(EXTRACTED ENTRIES)
Lemma total_points_for_subs_total l gw tag :
  predictions_nonneg l tag gw ->
  count_position l GK - Z.of_nat (List.length (starters l GK)) = 1 ->
  count_position l DEF + count_position l MID + count_position l FWD
    - Z.of_nat (List.length (starters l DEF))
    - Z.of_nat (List.length (starters l MID))
    - Z.of_nat (List.length (starters l FWD)) = 3 ->
  exists s, total_points_for_subs l gw tag = ret s.
Proof.
  intros Hl HG HO. unfold total_points_for_subs.
  rewrite <- bench_goalkeepers in HG. rewrite <- bench_outfield in HO.
  destruct (filter (fun p => negb (is_starting p)
                             && Position_eqb (position p) GK) l)
    as [|gk_sub gks] eqn:EG; [cbn in HG; lia|].
  assert (Hgk : In gk_sub l).
  { assert (H : In gk_sub (gk_sub :: gks)) by now left.
    rewrite <- EG in H. now apply filter_In in H. }
  destruct (Hl gk_sub Hgk) as (v & -> & _). cbn [bind ret].
  apply outfield_subs_loop_total. intros [i p] Hip. cbn [fst snd]. split.
  - apply enumerate_from_index_lt in Hip.
    unfold sort_by_sub_position in Hip. rewrite stable_sort_length in Hip.
    lia.
  - apply enumerate_from_In in Hip. unfold sort_by_sub_position in Hip.
    eapply Permutation_in in Hip; [|apply stable_sort_Permutation].
    apply filter_In in Hip as [Hip _].
    destruct (Hl p Hip) as (w & Hw & _). now exists w.
Qed.

Lemma line_up_counts (a b : list CandidatePlayer) pos :
  map (fun p => (is_starting p, position p)) a
  = map (fun p => (is_starting p, position p)) b ->
  count_position a pos = count_position b pos /\
  List.length (starters a pos) = List.length (starters b pos).
Proof.
  intros H. split.
  - unfold count_position. f_equal.
    exact (filter_length_map (fun p => (is_starting p, position p))
             (fun bp => Position_eqb (snd bp) pos) a b H).
  - unfold starters.
    exact (filter_length_map (fun p => (is_starting p, position p))
             (fun bp => fst bp && Position_eqb (snd bp) pos) a b H).
Qed.

Lemma count_position_same_positions (a b : list CandidatePlayer) pos :
  map position a = map position b ->
  count_position a pos = count_position b pos.
Proof.
  intros H. unfold count_position. f_equal.
  exact (filter_length_map position (fun q => Position_eqb q pos) a b H).
Qed.

(** X23: on a complete squad with sound bookkeeping whose players all have
    a prediction for the tag and the gameweek, none negative,
    [get_expected_points] returns a score, with or without bench boost and
    triple captain: no index, key or type error is possible. *)
Theorem get_expected_points_returns
  (calc_predicted_points : string -> CandidatePlayer -> CandidatePlayer)
  (sq : Squad) (gameweek : Z) (tag : string)
  (bench_boost triple_captain : bool) :
  squad_ok sq -> is_complete sq = true ->
  (forall p, position (calc_predicted_points tag p) = position p) ->
  predictions_nonneg (map (calc_predicted_points tag) (players sq)) tag
                     gameweek ->
  exists score sq',
    get_expected_points calc_predicted_points sq gameweek tag bench_boost
      triple_captain = ret (score, sq').
Proof.
  intros Hok Hcomp Hcalc Hpred.
  destruct (complete_counts sq Hok Hcomp) as (HG & HD & HM & HF).
  unfold get_expected_points, _calc_expected_points. rewrite Hcomp.
  cbn [negb].
  set (l := map (calc_predicted_points tag) (players sq)) in *.
  assert (Hc : forall pos, count_position l pos
                           = count_position (players sq) pos).
  { intros pos. unfold l. apply count_position_map. exact Hcalc. }
  destruct (optimize_subs_total l gameweek tag) as (l1 & best & Ho);
    [now rewrite Hc|exact Hpred|].
  rewrite Ho. cbn [bind ret].
  destruct (optimize_subs_line_up l l1 gameweek tag best)
    as (nd & nm & nf & Hin & SG & SD & SM & SF & _);
    try (rewrite Hc; assumption); [exact Ho|].
  pose proof (optimize_subs_frame _ _ _ _ _ Ho) as F1.
  pose proof (frame_positions _ _ F1) as P1.
  assert (Hlen1 : (2 <= List.length l1)%nat).
  { pose proof (length_by_position l1) as H.
    rewrite (count_position_same_positions l1 l GK P1),
            (count_position_same_positions l1 l DEF P1),
            (count_position_same_positions l1 l MID P1),
            (count_position_same_positions l1 l FWD P1), !Hc in H. lia. }
  assert (Hpred1 : predictions_nonneg l1 tag gameweek)
    by (eapply predictions_nonneg_frame; eassumption).
  destruct (pick_captains_total l1 gameweek tag Hlen1 Hpred1) as (l2 & Hp).
  rewrite Hp. cbn [bind ret].
  assert (Hpred2 : predictions_nonneg l2 tag gameweek).
  { eapply predictions_nonneg_frame; [|exact Hpred1].
    eapply pick_captains_frame, Hp. }
  destruct (total_points_loop_total gameweek tag triple_captain l2 0%Q Hpred2)
    as (total & Ht & _); [apply Qle_refl|].
  unfold total_points_for_starting_11. rewrite Ht. cbn [bind ret].
  destruct bench_boost; [|eauto].
  pose proof (pick_captains_line_up _ _ _ _ Hp) as L2.
  destruct (line_up_counts l2 l1 GK L2) as [CG TG].
  destruct (line_up_counts l2 l1 DEF L2) as [CD TD].
  destruct (line_up_counts l2 l1 MID L2) as [CM TM].
  destruct (line_up_counts l2 l1 FWD L2) as [CF TF].
  rewrite (count_position_same_positions l1 l GK P1), Hc in CG.
  rewrite (count_position_same_positions l1 l DEF P1), Hc in CD.
  rewrite (count_position_same_positions l1 l MID P1), Hc in CM.
  rewrite (count_position_same_positions l1 l FWD P1), Hc in CF.
  assert (Hlim : nd + nm + nf = 10).
  { unfold FORMATIONS in Hin. cbn [In] in Hin.
    repeat (destruct Hin as [Hin|Hin]; [injection Hin as <- <- <-; lia|]).
    destruct Hin. }
  destruct (total_points_for_subs_total l2 gameweek tag Hpred2)
    as (subs & ->); [lia|lia|].
  cbn [bind ret]. eauto.
Qed.

End ScoringReturns.

Lemma get_expected_points_returns_witness :
  exists score sq',
    get_expected_points (F := exact_arithmetic) keep_predictions full_squad
      1 "t" true false
    = ret (score, sq').
Proof.
  apply (get_expected_points_returns (F := exact_arithmetic) keep_predictions
           full_squad 1 "t" true false).
  - unfold full_squad. apply run_ops_ok, Squad_init_ok.
  - reflexivity.
  - reflexivity.
  - intros p Hp. vm_compute in Hp.
    repeat (destruct Hp as [<-|Hp];
            [eexists; split; [reflexivity|discriminate]|]).
    destruct Hp.
Defined.

(** X24: [get_expected_points] never returns on a squad one of whose
    players lacks a prediction for the tag and the gameweek: the
    [KeyError] that [optimize_subs] catches for its ranking is not caught
    where [pick_captains] reads every player's prediction. *)
Theorem get_expected_points_needs_every_prediction {F : PyFloat}
  (calc_predicted_points : string -> CandidatePlayer -> CandidatePlayer)
  (sq sq' : Squad) (gameweek : Z) (tag : string)
  (bench_boost triple_captain : bool) (score : Q) :
  get_expected_points calc_predicted_points sq gameweek tag bench_boost
    triple_captain = ret (score, sq') ->
  forall p, In p (players sq) ->
    exists v,
      lookup_points (calc_predicted_points tag p) tag gameweek = ret v.
Proof.
  unfold get_expected_points, _calc_expected_points.
  destruct (negb (is_complete sq)); [discriminate|].
  destruct (optimize_subs _ gameweek tag) as [e|[l1 bs]] eqn:Ho;
    [discriminate|]. cbn [bind ret].
  destruct (pick_captains l1 gameweek tag) as [e|l2] eqn:Hp; [discriminate|].
  intros _ p Hin.
  destruct (proj1 (pick_captains_returns_spec l1 gameweek tag)) as [_ Hall];
    [now exists l2|].
  apply optimize_subs_frame in Ho.
  assert (H : In (without_line_up (calc_predicted_points tag p))
                 (map without_line_up l1)).
  { rewrite Ho. apply in_map, in_map. exact Hin. }
  apply in_map_iff in H as (q & Hq & Hq1).
  destruct (Hall q Hq1) as (v & Hv). exists v. rewrite <- Hv.
  apply lookup_points_same_predictions.
  apply (f_equal predicted_points) in Hq. cbn in Hq. congruence.
Qed.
(End EXTRACTED ENTRIES)
YOUR INSTRUCTIONS – Among the lines above, find the one with "try (rewrite Hc;" and the one with "rewrite (count_position_same_positions l1 l GK P1), Hc". Quote both and everything between them, exactly.

EXERCISE ANSWER –
    try (rewrite Hc; assumption); [exact Ho|].
  pose proof (optimize_subs_frame _ _ _ _ _ Ho) as F1.
  pose proof (frame_positions _ _ F1) as P1.
  assert (Hlen1 : (2 <= List.length l1)%nat).
  { pose proof (length_by_position l1) as H.
    rewrite (count_position_same_positions l1 l GK P1),
            (count_position_same_positions l1 l DEF P1),
            (count_position_same_positions l1 l MID P1),
            (count_position_same_positions l1 l FWD P1), !Hc in H. lia. }
  assert (Hpred1 : predictions_nonneg l1 tag gameweek)
    by (eapply predictions_nonneg_frame; eassumption).
  destruct (pick_captains_total l1 gameweek tag Hlen1 Hpred1) as (l2 & Hp).
  rewrite Hp. cbn [bind ret].
  assert (Hpred2 : predictions_nonneg l2 tag gameweek).
  { eapply predictions_nonneg_frame; [|exact Hpred1].
    eapply pick_captains_frame, Hp. }
  destruct (total_points_loop_total gameweek tag triple_captain l2 0%Q Hpred2)
    as (total & Ht & _); [apply Qle_refl|].
  unfold total_points_for_starting_11. rewrite Ht. cbn [bind ret].
  destruct bench_boost; [|eauto].
  pose proof (pick_captains_line_up _ _ _ _ Hp) as L2.
  destruct (line_up_counts l2 l1 GK L2) as [CG TG].
  destruct (line_up_counts l2 l1 DEF L2) as [CD TD].
  destruct (line_up_counts l2 l1 MID L2) as [CM TM].
  destruct (line_up_counts l2 l1 FWD L2) as [CF TF].
  rewrite (count_position_same_positions l1 l GK P1), Hc in CG.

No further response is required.